* Data for the task:
Start of Block

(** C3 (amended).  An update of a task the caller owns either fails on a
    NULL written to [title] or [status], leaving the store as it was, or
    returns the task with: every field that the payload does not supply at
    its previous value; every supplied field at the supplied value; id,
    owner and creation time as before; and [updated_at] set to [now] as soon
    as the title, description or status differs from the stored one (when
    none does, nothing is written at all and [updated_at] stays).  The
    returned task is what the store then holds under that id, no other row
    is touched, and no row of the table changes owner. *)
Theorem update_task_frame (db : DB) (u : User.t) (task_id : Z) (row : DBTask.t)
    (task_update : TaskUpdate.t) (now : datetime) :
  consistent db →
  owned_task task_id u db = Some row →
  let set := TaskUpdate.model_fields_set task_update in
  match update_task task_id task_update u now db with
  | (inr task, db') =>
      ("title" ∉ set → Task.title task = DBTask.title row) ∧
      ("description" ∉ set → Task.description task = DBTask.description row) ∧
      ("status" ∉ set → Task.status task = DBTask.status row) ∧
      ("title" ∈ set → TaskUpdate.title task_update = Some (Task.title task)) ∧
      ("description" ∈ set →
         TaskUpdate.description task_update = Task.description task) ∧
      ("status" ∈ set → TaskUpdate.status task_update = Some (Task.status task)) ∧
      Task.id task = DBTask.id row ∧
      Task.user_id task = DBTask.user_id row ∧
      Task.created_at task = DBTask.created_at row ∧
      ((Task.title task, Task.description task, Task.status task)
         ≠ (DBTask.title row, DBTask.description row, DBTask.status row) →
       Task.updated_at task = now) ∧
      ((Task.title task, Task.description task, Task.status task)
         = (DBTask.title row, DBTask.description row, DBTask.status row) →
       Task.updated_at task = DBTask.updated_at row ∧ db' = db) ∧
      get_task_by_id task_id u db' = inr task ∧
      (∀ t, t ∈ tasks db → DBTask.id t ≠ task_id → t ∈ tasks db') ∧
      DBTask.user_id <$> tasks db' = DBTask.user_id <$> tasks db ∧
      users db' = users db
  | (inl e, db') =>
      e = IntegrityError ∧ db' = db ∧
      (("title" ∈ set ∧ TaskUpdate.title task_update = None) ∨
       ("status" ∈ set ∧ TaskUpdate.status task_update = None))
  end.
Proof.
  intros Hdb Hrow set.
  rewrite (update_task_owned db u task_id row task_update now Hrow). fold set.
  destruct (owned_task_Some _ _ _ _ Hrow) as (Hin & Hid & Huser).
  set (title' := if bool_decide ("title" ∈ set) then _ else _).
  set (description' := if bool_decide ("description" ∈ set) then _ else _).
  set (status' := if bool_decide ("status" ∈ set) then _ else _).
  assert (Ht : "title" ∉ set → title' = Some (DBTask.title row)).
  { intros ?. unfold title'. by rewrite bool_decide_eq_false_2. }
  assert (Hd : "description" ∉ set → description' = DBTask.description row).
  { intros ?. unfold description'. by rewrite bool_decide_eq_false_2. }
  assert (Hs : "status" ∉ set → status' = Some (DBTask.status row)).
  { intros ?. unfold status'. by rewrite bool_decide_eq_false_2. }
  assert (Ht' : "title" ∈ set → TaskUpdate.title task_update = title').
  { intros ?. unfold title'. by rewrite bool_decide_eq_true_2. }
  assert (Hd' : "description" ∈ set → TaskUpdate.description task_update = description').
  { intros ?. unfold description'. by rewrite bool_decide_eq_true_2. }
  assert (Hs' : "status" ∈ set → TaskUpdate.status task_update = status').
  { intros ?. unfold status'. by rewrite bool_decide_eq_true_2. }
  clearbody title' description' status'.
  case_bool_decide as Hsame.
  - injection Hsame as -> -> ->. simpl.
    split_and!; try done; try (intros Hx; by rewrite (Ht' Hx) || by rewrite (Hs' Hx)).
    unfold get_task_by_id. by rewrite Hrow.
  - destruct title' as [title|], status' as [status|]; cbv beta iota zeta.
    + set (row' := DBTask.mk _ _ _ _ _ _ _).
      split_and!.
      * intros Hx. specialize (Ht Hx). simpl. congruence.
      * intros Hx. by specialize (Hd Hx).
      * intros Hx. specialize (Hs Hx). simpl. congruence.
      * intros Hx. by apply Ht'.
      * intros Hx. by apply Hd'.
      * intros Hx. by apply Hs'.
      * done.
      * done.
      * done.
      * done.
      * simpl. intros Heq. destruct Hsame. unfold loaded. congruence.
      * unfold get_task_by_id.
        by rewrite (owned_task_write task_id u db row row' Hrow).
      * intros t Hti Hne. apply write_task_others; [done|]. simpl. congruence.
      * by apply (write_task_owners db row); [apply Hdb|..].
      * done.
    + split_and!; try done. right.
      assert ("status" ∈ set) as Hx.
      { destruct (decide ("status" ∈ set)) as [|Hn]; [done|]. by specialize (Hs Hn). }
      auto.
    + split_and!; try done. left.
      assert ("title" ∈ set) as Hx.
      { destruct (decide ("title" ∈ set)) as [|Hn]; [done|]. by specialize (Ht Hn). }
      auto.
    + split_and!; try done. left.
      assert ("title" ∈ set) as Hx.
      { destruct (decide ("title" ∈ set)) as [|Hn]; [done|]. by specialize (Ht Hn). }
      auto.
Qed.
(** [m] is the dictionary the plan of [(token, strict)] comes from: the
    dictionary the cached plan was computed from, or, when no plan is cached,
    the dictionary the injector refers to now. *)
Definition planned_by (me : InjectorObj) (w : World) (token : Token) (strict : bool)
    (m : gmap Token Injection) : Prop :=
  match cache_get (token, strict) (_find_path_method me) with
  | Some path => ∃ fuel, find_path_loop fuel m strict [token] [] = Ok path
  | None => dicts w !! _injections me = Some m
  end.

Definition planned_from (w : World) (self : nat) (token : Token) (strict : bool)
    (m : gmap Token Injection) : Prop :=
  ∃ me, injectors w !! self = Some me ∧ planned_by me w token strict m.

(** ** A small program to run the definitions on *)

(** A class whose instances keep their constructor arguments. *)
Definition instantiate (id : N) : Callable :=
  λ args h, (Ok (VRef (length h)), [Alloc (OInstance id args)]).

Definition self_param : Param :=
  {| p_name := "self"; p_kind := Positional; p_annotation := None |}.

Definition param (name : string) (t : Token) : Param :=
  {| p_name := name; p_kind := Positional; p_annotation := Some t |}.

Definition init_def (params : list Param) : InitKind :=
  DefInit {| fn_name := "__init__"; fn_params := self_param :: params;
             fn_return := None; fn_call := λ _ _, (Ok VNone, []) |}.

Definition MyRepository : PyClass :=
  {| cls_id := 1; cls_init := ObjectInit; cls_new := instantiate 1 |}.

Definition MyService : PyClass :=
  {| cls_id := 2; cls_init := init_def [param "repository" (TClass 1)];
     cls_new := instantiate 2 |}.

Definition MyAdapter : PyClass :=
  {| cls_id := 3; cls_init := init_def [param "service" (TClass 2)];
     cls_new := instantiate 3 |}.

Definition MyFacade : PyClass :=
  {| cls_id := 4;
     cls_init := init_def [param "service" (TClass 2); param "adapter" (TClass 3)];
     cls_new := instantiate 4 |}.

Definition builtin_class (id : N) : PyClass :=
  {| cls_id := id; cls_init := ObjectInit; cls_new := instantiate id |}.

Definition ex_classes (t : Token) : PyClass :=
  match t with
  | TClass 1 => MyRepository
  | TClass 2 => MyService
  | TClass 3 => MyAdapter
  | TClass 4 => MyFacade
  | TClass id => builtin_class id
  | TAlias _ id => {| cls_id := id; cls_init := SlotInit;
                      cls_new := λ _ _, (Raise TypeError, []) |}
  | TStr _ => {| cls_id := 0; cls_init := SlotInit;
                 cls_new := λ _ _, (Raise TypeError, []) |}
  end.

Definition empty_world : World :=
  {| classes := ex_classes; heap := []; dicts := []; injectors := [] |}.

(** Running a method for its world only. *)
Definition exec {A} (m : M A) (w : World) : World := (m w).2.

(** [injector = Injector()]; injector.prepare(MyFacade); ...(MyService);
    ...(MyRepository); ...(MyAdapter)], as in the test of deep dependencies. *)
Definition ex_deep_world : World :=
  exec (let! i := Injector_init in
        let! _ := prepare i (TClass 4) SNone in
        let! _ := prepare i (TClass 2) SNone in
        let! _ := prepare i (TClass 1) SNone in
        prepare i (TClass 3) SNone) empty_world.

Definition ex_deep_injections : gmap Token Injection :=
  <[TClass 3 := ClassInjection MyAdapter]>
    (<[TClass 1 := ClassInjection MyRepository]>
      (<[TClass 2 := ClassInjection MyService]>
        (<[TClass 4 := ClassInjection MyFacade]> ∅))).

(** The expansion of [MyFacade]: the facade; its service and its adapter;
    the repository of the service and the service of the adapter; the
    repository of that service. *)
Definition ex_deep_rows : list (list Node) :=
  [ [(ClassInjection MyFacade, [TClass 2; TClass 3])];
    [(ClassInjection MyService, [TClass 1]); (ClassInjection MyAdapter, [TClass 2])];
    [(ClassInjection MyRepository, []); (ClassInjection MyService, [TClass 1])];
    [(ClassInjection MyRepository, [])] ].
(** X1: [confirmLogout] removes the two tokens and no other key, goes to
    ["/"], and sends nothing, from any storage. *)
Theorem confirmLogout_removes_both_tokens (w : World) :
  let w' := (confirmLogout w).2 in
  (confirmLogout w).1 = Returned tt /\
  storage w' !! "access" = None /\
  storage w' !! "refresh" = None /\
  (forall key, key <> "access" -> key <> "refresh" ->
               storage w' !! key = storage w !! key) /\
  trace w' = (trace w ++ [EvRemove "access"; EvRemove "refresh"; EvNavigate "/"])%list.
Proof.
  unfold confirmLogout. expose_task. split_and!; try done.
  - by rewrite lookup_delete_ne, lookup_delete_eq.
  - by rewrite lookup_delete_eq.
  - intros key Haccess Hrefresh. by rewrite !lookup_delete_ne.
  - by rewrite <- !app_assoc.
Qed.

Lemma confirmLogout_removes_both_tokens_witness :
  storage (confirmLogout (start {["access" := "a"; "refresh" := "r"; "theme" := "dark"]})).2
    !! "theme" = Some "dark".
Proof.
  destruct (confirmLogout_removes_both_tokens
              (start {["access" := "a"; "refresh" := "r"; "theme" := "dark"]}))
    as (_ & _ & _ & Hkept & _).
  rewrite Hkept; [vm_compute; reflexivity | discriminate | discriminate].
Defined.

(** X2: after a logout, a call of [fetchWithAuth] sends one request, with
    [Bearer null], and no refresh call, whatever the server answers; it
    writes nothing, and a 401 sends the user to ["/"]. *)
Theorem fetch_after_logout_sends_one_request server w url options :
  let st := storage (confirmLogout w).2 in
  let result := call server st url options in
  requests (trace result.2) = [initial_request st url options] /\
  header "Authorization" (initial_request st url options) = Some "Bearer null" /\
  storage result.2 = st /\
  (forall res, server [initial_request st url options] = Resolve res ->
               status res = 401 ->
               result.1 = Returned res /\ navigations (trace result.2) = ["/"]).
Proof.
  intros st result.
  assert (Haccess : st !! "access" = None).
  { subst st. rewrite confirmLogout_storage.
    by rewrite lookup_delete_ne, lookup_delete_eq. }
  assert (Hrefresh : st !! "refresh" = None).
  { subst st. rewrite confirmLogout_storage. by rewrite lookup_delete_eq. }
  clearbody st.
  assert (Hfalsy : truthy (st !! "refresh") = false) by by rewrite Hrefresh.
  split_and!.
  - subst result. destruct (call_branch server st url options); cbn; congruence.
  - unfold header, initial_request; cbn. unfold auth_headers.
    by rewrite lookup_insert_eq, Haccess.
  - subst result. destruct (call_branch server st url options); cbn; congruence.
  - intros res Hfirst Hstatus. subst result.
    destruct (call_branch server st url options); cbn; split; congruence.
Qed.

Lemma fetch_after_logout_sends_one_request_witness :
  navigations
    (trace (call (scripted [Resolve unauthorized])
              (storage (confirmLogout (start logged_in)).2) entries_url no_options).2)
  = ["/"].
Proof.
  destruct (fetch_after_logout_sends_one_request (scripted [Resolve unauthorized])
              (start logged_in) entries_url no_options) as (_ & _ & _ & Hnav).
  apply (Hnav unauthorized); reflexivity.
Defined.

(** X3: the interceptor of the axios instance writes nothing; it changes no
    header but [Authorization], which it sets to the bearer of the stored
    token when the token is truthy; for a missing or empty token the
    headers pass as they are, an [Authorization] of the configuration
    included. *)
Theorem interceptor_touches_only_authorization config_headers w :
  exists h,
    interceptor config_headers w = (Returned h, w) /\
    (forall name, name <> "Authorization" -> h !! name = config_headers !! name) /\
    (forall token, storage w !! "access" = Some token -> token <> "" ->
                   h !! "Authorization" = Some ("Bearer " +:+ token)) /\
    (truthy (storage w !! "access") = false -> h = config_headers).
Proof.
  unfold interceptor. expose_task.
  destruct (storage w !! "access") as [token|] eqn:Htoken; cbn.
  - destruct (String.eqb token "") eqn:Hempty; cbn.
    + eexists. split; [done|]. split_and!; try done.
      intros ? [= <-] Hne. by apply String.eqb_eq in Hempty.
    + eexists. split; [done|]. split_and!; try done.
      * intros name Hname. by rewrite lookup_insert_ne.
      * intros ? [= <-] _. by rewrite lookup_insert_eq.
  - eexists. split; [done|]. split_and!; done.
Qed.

End of Block

* Prompt: Please copy, exactly as written, every line in the listing above from the line with "Definition empty_world : World" up to and including the line with "deep dependencies. *)".

* Solution to this task:
Definition empty_world : World :=
  {| classes := ex_classes; heap := []; dicts := []; injectors := [] |}.

(** Running a method for its world only. *)
Definition exec {A} (m : M A) (w : World) : World := (m w).2.

(** [injector = Injector()]; injector.prepare(MyFacade); ...(MyService);
    ...(MyRepository); ...(MyAdapter)], as in the test of deep dependencies. *)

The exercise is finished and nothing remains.